Print the lines that run from the line with "(Hset p), E2." to the line with "unfold struct_unpack, struct_width.", keeping both end lines, exactly as they appear in the entries below, and nothing else.

Segment Start: Records for the task

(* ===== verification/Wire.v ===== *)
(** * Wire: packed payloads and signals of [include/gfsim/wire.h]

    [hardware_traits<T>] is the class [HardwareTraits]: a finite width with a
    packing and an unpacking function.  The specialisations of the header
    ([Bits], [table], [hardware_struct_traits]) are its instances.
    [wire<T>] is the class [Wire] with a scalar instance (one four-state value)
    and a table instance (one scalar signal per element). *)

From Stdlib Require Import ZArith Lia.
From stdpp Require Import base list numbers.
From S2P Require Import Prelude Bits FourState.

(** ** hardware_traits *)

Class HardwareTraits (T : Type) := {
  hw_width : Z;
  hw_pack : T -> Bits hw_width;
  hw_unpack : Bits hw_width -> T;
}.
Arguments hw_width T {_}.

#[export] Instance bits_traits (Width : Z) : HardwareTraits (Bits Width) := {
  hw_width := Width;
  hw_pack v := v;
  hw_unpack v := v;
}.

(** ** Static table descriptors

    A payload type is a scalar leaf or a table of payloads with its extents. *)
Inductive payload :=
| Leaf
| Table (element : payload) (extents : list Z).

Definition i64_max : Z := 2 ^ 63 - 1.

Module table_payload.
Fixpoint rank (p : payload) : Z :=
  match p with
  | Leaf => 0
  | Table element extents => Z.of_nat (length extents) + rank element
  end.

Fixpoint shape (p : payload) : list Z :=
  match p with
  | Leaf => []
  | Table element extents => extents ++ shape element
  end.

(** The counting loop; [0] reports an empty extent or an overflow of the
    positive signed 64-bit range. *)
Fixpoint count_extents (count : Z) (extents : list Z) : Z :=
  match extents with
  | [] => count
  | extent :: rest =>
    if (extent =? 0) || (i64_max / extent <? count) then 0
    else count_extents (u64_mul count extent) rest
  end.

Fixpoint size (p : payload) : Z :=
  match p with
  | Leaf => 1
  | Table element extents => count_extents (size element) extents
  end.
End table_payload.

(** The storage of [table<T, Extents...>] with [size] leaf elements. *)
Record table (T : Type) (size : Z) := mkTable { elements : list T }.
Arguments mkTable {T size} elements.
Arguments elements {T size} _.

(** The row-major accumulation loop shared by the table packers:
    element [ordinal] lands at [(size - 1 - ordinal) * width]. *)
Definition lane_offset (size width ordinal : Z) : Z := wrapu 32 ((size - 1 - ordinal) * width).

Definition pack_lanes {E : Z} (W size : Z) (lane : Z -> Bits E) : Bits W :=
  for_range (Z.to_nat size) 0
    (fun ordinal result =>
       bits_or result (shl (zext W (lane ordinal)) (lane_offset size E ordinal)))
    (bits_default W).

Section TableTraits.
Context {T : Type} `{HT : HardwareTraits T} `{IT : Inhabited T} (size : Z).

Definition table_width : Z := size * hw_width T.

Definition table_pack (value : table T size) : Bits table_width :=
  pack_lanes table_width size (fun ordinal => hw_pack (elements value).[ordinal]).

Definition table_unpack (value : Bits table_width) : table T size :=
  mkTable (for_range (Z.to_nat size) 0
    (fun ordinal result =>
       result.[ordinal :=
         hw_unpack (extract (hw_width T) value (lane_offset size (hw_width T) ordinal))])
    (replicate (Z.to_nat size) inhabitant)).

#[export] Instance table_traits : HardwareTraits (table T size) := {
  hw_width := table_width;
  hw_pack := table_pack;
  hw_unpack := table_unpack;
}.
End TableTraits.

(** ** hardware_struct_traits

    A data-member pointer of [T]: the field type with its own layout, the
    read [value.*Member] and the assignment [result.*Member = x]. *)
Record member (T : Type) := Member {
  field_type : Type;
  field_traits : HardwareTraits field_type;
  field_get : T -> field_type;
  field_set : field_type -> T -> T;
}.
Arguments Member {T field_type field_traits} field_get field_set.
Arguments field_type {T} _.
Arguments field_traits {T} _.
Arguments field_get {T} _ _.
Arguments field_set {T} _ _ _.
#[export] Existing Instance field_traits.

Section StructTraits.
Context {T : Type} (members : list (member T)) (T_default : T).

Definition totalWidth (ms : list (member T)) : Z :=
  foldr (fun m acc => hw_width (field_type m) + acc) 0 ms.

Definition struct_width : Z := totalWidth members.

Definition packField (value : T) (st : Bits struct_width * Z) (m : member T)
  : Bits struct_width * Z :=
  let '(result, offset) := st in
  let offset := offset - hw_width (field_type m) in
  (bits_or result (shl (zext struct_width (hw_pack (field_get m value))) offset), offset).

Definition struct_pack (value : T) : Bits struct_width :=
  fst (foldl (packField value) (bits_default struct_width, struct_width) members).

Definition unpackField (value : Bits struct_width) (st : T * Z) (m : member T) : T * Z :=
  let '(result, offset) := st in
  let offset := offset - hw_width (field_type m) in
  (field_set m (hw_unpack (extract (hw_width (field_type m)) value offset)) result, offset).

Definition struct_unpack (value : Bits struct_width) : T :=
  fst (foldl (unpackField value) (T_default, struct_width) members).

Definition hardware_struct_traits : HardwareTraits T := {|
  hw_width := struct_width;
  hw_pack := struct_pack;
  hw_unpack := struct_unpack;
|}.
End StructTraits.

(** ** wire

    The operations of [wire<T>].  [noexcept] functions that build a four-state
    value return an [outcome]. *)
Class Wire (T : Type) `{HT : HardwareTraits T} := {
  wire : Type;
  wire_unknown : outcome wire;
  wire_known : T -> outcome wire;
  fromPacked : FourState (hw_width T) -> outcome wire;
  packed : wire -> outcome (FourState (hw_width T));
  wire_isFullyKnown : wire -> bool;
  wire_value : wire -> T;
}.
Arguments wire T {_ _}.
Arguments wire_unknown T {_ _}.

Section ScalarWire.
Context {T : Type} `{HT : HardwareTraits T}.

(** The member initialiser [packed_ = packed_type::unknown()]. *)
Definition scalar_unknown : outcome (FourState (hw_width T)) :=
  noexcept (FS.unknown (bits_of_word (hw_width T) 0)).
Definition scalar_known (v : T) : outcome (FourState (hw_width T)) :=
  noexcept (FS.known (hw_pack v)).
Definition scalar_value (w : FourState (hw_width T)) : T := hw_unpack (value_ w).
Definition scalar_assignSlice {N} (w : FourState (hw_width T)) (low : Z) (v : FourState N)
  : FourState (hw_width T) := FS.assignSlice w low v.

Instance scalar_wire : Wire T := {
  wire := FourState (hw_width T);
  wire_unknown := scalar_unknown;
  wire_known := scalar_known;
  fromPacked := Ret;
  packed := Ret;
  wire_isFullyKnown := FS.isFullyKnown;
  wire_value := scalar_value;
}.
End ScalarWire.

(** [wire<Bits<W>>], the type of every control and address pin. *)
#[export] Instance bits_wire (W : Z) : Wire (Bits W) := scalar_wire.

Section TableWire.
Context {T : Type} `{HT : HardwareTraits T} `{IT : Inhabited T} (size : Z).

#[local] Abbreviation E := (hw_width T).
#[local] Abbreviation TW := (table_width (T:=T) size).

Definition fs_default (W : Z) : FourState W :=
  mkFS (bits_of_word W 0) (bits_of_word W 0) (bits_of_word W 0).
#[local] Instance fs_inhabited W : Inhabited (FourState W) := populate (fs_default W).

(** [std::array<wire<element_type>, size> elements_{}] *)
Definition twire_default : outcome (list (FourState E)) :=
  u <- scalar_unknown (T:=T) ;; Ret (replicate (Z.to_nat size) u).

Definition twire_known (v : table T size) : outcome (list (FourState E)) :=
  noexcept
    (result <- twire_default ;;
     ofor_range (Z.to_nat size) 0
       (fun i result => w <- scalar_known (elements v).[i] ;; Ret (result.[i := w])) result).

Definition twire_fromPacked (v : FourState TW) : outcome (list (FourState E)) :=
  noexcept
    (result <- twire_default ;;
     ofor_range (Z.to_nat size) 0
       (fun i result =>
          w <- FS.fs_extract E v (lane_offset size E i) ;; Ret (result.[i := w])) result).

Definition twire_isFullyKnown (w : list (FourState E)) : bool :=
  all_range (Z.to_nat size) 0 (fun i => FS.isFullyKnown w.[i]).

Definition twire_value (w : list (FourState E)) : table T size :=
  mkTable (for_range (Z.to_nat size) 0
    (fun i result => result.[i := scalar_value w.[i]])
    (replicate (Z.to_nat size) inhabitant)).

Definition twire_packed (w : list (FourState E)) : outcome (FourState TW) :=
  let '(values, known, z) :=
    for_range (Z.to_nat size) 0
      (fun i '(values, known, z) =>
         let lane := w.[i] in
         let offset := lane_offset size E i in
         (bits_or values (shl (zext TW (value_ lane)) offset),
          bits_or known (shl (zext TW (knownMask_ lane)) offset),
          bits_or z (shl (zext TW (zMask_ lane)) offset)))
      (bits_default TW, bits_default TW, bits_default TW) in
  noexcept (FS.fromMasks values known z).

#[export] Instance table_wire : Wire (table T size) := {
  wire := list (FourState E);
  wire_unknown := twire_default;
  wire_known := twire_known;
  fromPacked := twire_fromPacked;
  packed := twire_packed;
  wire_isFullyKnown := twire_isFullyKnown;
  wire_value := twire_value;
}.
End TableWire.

Segment End: Records for the task
Segment Start: Records for the task

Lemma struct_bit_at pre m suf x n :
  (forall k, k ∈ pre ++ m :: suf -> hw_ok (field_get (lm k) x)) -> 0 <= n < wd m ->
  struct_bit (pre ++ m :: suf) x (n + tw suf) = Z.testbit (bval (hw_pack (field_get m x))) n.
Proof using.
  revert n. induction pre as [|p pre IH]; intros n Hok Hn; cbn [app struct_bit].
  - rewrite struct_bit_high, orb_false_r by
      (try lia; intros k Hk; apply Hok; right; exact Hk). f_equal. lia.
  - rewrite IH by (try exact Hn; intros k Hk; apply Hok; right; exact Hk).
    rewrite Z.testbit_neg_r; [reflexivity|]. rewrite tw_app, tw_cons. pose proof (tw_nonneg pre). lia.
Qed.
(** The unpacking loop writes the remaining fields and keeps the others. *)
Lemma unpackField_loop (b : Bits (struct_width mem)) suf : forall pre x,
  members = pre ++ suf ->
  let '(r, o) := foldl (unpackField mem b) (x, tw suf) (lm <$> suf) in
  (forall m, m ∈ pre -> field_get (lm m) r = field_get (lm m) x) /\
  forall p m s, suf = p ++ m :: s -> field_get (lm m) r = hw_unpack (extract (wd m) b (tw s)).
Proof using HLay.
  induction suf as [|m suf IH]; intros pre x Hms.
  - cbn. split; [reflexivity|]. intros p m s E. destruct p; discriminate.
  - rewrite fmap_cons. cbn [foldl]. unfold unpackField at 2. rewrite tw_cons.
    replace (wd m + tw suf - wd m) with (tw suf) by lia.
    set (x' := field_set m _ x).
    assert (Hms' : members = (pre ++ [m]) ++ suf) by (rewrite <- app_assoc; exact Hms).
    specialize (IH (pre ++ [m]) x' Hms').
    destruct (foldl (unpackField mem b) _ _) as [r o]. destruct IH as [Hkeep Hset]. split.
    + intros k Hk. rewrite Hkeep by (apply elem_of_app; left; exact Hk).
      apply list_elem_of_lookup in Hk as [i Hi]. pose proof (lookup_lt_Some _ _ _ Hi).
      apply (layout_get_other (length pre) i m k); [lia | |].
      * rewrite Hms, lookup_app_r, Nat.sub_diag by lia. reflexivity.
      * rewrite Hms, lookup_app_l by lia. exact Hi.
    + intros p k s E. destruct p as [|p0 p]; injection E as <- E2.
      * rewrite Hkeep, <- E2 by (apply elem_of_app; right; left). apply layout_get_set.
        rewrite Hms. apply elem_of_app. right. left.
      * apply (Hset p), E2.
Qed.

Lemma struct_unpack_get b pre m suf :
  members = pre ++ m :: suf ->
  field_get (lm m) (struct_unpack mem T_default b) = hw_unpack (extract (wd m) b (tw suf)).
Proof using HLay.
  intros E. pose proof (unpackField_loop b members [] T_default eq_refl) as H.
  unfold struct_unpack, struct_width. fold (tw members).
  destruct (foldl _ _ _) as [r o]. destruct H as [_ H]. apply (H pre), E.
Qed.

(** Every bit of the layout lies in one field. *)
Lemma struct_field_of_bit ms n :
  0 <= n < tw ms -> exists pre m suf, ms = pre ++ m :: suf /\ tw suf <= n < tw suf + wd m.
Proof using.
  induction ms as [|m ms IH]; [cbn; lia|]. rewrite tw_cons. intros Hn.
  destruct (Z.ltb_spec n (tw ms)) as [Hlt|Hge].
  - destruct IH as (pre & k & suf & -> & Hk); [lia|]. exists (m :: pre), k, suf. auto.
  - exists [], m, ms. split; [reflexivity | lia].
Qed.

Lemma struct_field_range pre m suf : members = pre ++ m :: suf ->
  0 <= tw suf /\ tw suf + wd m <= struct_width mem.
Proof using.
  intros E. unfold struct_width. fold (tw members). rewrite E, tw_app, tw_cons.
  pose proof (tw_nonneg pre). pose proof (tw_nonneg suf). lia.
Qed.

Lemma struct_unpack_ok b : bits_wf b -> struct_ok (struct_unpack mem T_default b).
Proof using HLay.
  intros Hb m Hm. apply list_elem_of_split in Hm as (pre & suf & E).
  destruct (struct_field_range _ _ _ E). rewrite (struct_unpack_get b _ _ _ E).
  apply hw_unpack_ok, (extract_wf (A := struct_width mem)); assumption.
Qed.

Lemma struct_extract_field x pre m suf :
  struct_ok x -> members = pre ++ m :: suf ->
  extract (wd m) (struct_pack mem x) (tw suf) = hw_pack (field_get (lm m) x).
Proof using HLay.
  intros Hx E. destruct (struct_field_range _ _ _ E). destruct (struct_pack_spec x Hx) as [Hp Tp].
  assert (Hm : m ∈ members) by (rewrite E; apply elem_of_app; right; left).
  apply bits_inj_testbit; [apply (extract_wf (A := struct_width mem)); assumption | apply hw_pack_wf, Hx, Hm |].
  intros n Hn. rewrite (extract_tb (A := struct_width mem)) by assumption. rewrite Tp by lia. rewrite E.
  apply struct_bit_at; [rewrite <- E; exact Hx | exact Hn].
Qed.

Segment End: Records for the task
Segment Start: Records for the task

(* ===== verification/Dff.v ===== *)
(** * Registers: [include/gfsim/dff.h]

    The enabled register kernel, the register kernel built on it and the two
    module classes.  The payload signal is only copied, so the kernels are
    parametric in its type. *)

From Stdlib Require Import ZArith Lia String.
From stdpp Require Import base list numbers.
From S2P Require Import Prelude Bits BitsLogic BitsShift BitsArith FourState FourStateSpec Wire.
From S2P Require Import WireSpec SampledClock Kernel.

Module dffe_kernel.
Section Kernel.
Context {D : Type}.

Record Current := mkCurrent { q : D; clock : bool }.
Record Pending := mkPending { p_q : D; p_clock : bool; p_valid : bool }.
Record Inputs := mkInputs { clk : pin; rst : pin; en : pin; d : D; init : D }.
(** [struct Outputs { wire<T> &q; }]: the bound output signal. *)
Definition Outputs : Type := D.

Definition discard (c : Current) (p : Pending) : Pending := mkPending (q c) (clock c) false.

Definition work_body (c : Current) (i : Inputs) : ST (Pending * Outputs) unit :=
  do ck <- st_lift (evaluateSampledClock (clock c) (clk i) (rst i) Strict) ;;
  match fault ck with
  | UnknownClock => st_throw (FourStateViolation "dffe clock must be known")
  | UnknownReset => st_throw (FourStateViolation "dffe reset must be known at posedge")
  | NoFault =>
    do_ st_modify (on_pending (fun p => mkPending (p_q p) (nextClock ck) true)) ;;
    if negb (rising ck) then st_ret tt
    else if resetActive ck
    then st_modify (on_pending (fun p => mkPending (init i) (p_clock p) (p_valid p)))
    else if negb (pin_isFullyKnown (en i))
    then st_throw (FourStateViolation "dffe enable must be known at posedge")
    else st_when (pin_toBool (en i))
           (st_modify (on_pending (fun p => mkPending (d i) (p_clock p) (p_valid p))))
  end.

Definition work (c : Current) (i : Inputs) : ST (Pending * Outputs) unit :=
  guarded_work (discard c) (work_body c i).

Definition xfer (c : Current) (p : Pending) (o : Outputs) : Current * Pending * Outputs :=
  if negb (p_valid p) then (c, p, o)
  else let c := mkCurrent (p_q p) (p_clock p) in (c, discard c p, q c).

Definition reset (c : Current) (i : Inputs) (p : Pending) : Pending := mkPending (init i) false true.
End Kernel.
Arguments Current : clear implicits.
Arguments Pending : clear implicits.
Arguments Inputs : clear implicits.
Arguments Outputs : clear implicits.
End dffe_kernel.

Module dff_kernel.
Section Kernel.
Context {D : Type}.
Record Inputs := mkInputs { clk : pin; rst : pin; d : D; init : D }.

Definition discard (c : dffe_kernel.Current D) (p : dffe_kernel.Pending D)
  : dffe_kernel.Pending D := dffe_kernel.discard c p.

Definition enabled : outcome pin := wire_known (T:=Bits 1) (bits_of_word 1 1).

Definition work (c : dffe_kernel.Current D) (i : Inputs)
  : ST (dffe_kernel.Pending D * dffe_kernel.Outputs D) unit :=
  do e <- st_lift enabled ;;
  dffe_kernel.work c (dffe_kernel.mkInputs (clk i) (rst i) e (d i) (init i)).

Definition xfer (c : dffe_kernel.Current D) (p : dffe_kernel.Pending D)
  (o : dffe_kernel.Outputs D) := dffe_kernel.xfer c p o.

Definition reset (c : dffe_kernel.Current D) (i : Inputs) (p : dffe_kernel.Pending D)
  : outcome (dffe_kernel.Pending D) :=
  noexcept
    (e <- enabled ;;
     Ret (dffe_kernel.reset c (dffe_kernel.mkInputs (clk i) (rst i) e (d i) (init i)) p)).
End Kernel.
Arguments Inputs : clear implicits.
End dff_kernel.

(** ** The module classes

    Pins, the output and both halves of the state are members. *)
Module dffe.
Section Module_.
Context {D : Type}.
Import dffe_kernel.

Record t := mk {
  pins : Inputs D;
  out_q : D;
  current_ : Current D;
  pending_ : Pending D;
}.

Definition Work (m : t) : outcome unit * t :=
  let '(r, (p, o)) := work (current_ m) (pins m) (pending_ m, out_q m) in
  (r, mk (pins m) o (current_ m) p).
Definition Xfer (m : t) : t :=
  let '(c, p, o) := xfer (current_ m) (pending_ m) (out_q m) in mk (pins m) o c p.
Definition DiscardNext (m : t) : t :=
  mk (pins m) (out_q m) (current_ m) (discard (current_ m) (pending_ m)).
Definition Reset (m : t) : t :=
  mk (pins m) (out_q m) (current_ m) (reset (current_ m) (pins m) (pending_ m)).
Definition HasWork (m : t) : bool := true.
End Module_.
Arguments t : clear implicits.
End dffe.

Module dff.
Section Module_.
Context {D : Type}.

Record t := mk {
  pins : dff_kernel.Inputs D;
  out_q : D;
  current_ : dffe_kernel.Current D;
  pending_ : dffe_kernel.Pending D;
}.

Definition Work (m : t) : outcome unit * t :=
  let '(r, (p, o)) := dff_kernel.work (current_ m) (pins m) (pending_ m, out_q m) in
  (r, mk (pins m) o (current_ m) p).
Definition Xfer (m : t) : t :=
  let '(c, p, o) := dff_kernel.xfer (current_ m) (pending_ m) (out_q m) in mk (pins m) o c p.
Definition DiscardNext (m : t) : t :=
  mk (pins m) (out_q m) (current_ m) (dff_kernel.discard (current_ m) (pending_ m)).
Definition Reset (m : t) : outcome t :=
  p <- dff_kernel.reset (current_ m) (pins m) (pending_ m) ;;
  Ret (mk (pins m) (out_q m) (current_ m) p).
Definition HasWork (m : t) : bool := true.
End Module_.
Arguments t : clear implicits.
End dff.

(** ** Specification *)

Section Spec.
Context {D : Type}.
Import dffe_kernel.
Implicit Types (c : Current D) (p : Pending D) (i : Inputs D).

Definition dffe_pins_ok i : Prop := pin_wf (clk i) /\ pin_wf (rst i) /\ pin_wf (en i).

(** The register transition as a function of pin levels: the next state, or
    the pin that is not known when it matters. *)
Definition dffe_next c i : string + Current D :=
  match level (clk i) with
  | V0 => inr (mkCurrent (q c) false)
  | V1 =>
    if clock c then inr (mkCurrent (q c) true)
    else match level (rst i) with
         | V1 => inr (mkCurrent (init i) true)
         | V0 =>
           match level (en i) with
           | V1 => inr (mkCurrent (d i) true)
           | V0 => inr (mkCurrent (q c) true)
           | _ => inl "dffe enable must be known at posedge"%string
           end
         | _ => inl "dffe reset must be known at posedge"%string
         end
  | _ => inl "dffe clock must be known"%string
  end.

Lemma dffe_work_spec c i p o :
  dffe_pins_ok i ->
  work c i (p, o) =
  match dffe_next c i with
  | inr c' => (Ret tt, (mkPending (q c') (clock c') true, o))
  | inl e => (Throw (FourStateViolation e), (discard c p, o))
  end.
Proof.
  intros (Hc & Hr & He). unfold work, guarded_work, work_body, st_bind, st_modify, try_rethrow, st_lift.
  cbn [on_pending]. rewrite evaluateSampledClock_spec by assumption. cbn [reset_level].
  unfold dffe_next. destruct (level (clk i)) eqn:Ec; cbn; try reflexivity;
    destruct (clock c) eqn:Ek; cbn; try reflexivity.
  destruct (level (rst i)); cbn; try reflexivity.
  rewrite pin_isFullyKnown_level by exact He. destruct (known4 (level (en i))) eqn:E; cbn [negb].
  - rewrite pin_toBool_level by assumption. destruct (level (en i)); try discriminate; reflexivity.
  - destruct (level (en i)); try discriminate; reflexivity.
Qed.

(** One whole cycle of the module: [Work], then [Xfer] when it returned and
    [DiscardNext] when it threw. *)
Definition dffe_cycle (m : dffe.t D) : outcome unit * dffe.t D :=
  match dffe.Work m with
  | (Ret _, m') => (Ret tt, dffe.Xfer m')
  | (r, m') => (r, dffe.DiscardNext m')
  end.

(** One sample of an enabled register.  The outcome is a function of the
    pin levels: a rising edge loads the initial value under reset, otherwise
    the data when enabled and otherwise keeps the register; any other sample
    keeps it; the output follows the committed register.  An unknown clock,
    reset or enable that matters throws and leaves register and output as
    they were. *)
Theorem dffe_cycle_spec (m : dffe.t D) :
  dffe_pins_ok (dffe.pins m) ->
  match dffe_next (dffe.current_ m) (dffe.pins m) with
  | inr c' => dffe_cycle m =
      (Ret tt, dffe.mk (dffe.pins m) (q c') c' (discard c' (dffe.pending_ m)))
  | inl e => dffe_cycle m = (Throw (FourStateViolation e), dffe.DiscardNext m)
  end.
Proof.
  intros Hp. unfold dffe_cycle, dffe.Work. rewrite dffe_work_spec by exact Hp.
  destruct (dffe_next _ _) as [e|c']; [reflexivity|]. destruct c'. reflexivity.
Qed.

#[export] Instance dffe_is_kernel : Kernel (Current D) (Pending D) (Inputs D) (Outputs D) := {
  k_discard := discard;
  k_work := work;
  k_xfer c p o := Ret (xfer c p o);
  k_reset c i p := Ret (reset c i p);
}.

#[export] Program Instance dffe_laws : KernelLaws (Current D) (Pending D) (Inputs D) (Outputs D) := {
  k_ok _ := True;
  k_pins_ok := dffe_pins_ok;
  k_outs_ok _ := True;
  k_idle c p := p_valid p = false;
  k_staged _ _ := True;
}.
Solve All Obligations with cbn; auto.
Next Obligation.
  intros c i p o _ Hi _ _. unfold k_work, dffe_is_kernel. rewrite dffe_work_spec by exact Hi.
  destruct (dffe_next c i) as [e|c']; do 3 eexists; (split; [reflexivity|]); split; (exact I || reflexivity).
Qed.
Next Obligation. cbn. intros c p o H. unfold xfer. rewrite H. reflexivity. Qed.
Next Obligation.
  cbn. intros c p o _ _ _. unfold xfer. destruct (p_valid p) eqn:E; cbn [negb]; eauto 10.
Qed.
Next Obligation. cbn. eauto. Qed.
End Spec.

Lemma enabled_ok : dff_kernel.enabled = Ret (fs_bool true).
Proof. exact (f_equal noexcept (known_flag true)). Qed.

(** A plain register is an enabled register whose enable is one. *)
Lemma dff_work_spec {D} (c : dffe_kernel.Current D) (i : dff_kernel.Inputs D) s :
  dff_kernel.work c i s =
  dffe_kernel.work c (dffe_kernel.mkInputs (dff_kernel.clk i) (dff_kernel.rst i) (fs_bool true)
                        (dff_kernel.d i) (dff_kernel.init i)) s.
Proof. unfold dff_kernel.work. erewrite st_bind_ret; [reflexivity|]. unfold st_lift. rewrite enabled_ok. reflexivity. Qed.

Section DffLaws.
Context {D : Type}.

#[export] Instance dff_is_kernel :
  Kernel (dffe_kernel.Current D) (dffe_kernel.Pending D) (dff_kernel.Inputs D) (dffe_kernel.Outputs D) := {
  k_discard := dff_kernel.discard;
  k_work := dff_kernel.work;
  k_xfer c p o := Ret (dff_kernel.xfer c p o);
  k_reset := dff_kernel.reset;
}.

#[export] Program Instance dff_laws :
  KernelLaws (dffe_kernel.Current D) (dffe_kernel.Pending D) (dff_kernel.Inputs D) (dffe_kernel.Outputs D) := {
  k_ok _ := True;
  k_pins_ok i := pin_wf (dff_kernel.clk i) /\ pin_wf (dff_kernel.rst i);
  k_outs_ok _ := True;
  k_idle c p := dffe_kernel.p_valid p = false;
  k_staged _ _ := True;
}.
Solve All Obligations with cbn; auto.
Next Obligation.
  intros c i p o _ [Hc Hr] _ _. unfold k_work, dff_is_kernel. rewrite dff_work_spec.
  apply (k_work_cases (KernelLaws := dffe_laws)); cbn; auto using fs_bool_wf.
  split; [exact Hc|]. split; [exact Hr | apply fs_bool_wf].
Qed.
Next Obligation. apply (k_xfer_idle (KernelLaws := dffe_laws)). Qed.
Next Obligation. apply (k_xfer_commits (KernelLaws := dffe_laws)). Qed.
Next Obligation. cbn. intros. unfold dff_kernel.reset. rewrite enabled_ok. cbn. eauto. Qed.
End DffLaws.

Segment End: Records for the task

**Result for this exercise**.
      * apply (Hset p), E2.
Qed.

Lemma struct_unpack_get b pre m suf :
  members = pre ++ m :: suf ->
  field_get (lm m) (struct_unpack mem T_default b) = hw_unpack (extract (wd m) b (tw suf)).
Proof using HLay.
  intros E. pose proof (unpackField_loop b members [] T_default eq_refl) as H.
  unfold struct_unpack, struct_width. fold (tw members).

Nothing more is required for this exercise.